Redfern’s book also covers those infamous flying saucer contactees who first came on the scene, including George Adamski, Truman Bethurum, Daniel Fry, Howard Menger and Orfeo Angelucci. Freedom of Information Act requests reveal that the FBI was interested in what they were up to, and not because any agents believed those contact claims to be true.

Certainly Adamski’s expressions of apparent sympathy with communism during his lectures was sure to attract attention by the authorities. Remember, those were the days when “red” paranoia was at its extreme. Were some of those contactees working in concert with the USSR to promote an extreme leftist agenda?

Adding the Russians into the mix of the UFO mess should come as no surprise, particularly if U.S. intelligence was trying to create the impassion that those flying objects were their own secret weapons. If true, it would certainly teach the Kremlin a thing or two about engaging in aggressive behavior.

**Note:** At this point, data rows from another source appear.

(** [YYYY-MM-DD], a day of the calendar: the days from 1970-01-01. *)
Definition iso_date_prefix (s : string) : option (Z * string) :=
  ys <~ digits_n 4 0 s ;;
  s1 <~ expect "-" (snd ys) ;;
  ms <~ digits_n 2 0 s1 ;;
  s2 <~ expect "-" (snd ms) ;;
  ds <~ digits_n 2 0 s2 ;;
  let y := fst ys in
  let m := fst ms in
  let d := fst ds in
  if (1 <=? m) && (m <=? 12) && (1 <=? d) && (d <=? Calendar.days_in_month y m)
  then Some (Calendar.ymd2ord y m d - Calendar.EPOCH_ORDINAL, snd ds)
  else None.

(** An optional fraction [.ffffff], in microseconds. *)
Definition iso_fraction (s : string) : option (Z * string) :=
  if starts "." s then
    s1 <~ expect "." s ;;
    digits_n 6 0 s1
  else Some (0, s).

(** [HH:MM:SS[.ffffff]] with the fields below their bounds, in
    microseconds. *)
Definition iso_clock (hmax : Z) (s : string) : option (Z * string) :=
  hs <~ digits_n 2 0 s ;;
  s1 <~ expect ":" (snd hs) ;;
  ms <~ digits_n 2 0 s1 ;;
  s2 <~ expect ":" (snd ms) ;;
  ss <~ digits_n 2 0 s2 ;;
  fs <~ iso_fraction (snd ss) ;;
  if (fst hs <=? hmax) && (fst ms <=? 59) && (fst ss <=? 59)
  then Some (((fst hs * 3600 + fst ms * 60 + fst ss) * 1000000 + fst fs), snd fs)
  else None.

(** A UTC offset as ISO-8601 writes it in the extended format: [+HH:MM]
    or [-HH:MM], hours and minutes only, and no negative zero; in
    microseconds. *)
Definition iso_offset (s : string) : option (Z * string) :=
  let negative := starts "-" s in
  if starts "+" s || negative then
    let s0 := Str.drop 1 s in
    hs <~ digits_n 2 0 s0 ;;
    s1 <~ expect ":" (snd hs) ;;
    ms <~ digits_n 2 0 s1 ;;
    let hm := (fst hs * 3600 + fst ms * 60) * 1000000 in
    if (fst hs <=? 23) && (fst ms <=? 59) && negb (negative && (hm =? 0))
    then Some ((if negative then - hm else hm), snd ms)
    else None
  else None.

(** A UTC offset of whole minutes, or none. *)
Definition whole_minutes (tz : option Z) : bool :=
  match tz with
  | None => true
  | Some off => off mod (60 * 1000000) =? 0
  end.

(** An ISO-8601 calendar date [YYYY-MM-DD] and nothing more. *)
Definition is_iso_date (s : string) : bool :=
  match iso_date_prefix s with
  | Some (_, rest) => Str.is_empty rest
  | None => false
  end.
Lemma Insert_no_split fuel t b key rid leaf ks rs :
  idle b ->
  fst (FindLeaf fuel b (root_page_id_ t) key) = Some leaf ->
  ReadLeafNode (GetData b leaf) = (ks, rs) ->
  Z.of_nat (length (vec_insert ks (insert_pos ks key) key)) <= max_keys_ t ->
  Insert fuel t b key rid
  = (Ok tt,
     SetData b leaf
       (leaf_image (vec_insert ks (insert_pos ks key) key)
          (vec_insert rs (insert_pos ks key) rid)
          (next_leaf (ReadNodeHeader (GetData b leaf)))),
     t).
Proof.
  intros Hi Hfind Hread Hmax. unfold Insert.
  by rewrite (InsertInternal_no_split fuel t b _ key rid leaf ks rs).
Qed.

Lemma next_leaf_range page :
  -2147483648 <= next_leaf (ReadNodeHeader page) < 2147483648.
Proof. apply i32_range. Qed.

(** A search for [key] after its insertion, and a search for any other
    key. *)
Lemma insert_then_search_facts fuel t b key rid leaf ks rs :
  ReadLeafNode (GetData b leaf) = (ks, rs) ->
  idle b ->
  fst (FindLeaf fuel b (root_page_id_ t) key) = Some leaf ->
  leaf ≠ INVALID_PAGE_ID ->
  keys_sorted ks ->
  leaf_fits (vec_insert ks (insert_pos ks key) key)
    (vec_insert rs (insert_pos ks key) rid) ->
  Z.of_nat (length (vec_insert ks (insert_pos ks key) key)) <= max_keys_ t ->
  ∃ b',
    Insert fuel t b key rid = (Ok tt, b', t)
    ∧ idle b'
    ∧ ReadLeafNode (GetData b' leaf)
      = (vec_insert ks (insert_pos ks key) key,
         vec_insert rs (insert_pos ks key) rid)
    ∧ ReadNodeHeader (GetData b' leaf)
      = mkHeader 1
          (Z.of_nat (length (vec_insert ks (insert_pos ks key) key)))
          (next_leaf (ReadNodeHeader (GetData b leaf)))
    ∧ (∀ p, p ≠ leaf -> GetData b' p = GetData b p)
    ∧ (∀ current k,
         fst (FindLeaf fuel b' current k) = fst (FindLeaf fuel b current k))
    ∧ fst (Search fuel t b' key)
      = (if decide (key ∈ ks) then fst (Search fuel t b key) else Some rid)
    ∧ ∀ k, k ≠ key -> fst (Search fuel t b' k) = fst (Search fuel t b k).
Proof.
  intros Hrd Hi Hfind Hvalid Hs Hfit Hmax.
  pose proof (ReadLeafNode_lengths (GetData b leaf)) as Hlen.
  rewrite Hrd in Hlen. cbn [fst snd] in Hlen.
  pose proof (length_vec_insert ks (insert_pos ks key) key) as Hlk.
  pose proof (length_vec_insert rs (insert_pos ks key) rid) as Hlr.
  pose proof (FindLeaf_is_leaf _ _ _ _ _ Hi Hfind) as Hleaf.
  destruct (leaf_rewritten b leaf _ _
              (next_leaf (ReadNodeHeader (GetData b leaf))) Hi Hleaf
              (eq_trans Hlr (eq_trans (f_equal S Hlen) (eq_sym Hlk)))
              Hfit (next_leaf_range _))
    as (Hi' & Hread & Hhdr & Hother & Hdescent & Hsearch).
  eexists. split.
  { by apply (Insert_no_split fuel t b key rid leaf ks rs). }
  split; [exact Hi'|]. split; [exact Hread|]. split; [exact Hhdr|].
  split; [exact Hother|].
  split; [intros current k; apply Hdescent|].
  apply Z.eqb_neq in Hvalid. split.
  - rewrite Hsearch, Hfind, Hvalid, decide_True by done.
    rewrite (search_leaf_insert_same ks rs key rid Hs Hlen).
    rewrite Search_idle, Hfind, Hvalid, Hrd by done. cbn [fst snd].
    unfold search_leaf.
    destruct (find_key ks key 0) as [j|] eqn:E.
    + rewrite decide_True; [done|].
      apply find_key_Some in E. by apply list_elem_of_lookup_2 in E.
    + rewrite decide_False; [done|]. by apply (find_key_None ks key 0).
  - intros k Hk. rewrite Hsearch, Search_idle by done. cbn [fst].
    destruct (fst (FindLeaf fuel b (root_page_id_ t) k)) as [l|]; [|done].
    destruct (l =? INVALID_PAGE_ID); [done|].
    destruct (decide (l = leaf)) as [->|Hne]; [|done].
    rewrite Hrd. cbn [fst snd]. by rewrite search_leaf_insert_other.
Qed.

As many have written in the past, the goings on in the UFO field during the early days surely had the fingerprints of government involvement. It may even be that some UFO-related events were meant to deflect attention away from the development of advanced aircraft. All it took was to embellish the descriptions of the maneuverability of the flying saucers — or even to fake some sightings — to foster the impression that it would be dangerous to mess with the U.S.

Add to the mix the claims of the crash of alien spacecraft, efforts to reverse engineer advanced technology, and the existence of a top secret gang to keep tabs on the whole mess, and you have more than enough information to generate lots of potential conspiracy theories.

Even if most of the unidentified flying saucer sightings represent manifestations of a genuine phenomenon, adding a few faked UFOs, alleged whistleblowers, and supposedly secret documents, would surely direct attention away from what might really be going on.

I can also see where a prominent figure in the UFO field might live a double life as a spy. Aside from a small band of loyal followers, few would take them seriously, leaving them free to engage in the requisite intelligence activities.

Sleeper agents?

Well, in the cable TV drama, “The Americans,” Soviet spies are brought to America, where they start a family and run a small business, a travel agency. On the side, they are engaged in various intelligence activities which, in that series at least, sometimes included murder.

One key reason the 1980s period drama was so effective, so believable, was the fact that its creator, Joe Weisberg, is a former CIA agent.

The long and short of it is that, with all this spy and disinformation activity going on around us, it is often difficult to get a handle on where facts end, and fiction begins. Is it possible that the recent efforts to make UFOs more credible in the mainstream media are, themselves, meant to conceal other activities that we aren’t meant to know about?

Well, until the powers-that-be decide it’s the right time to let us in on the secret. If there is a secret.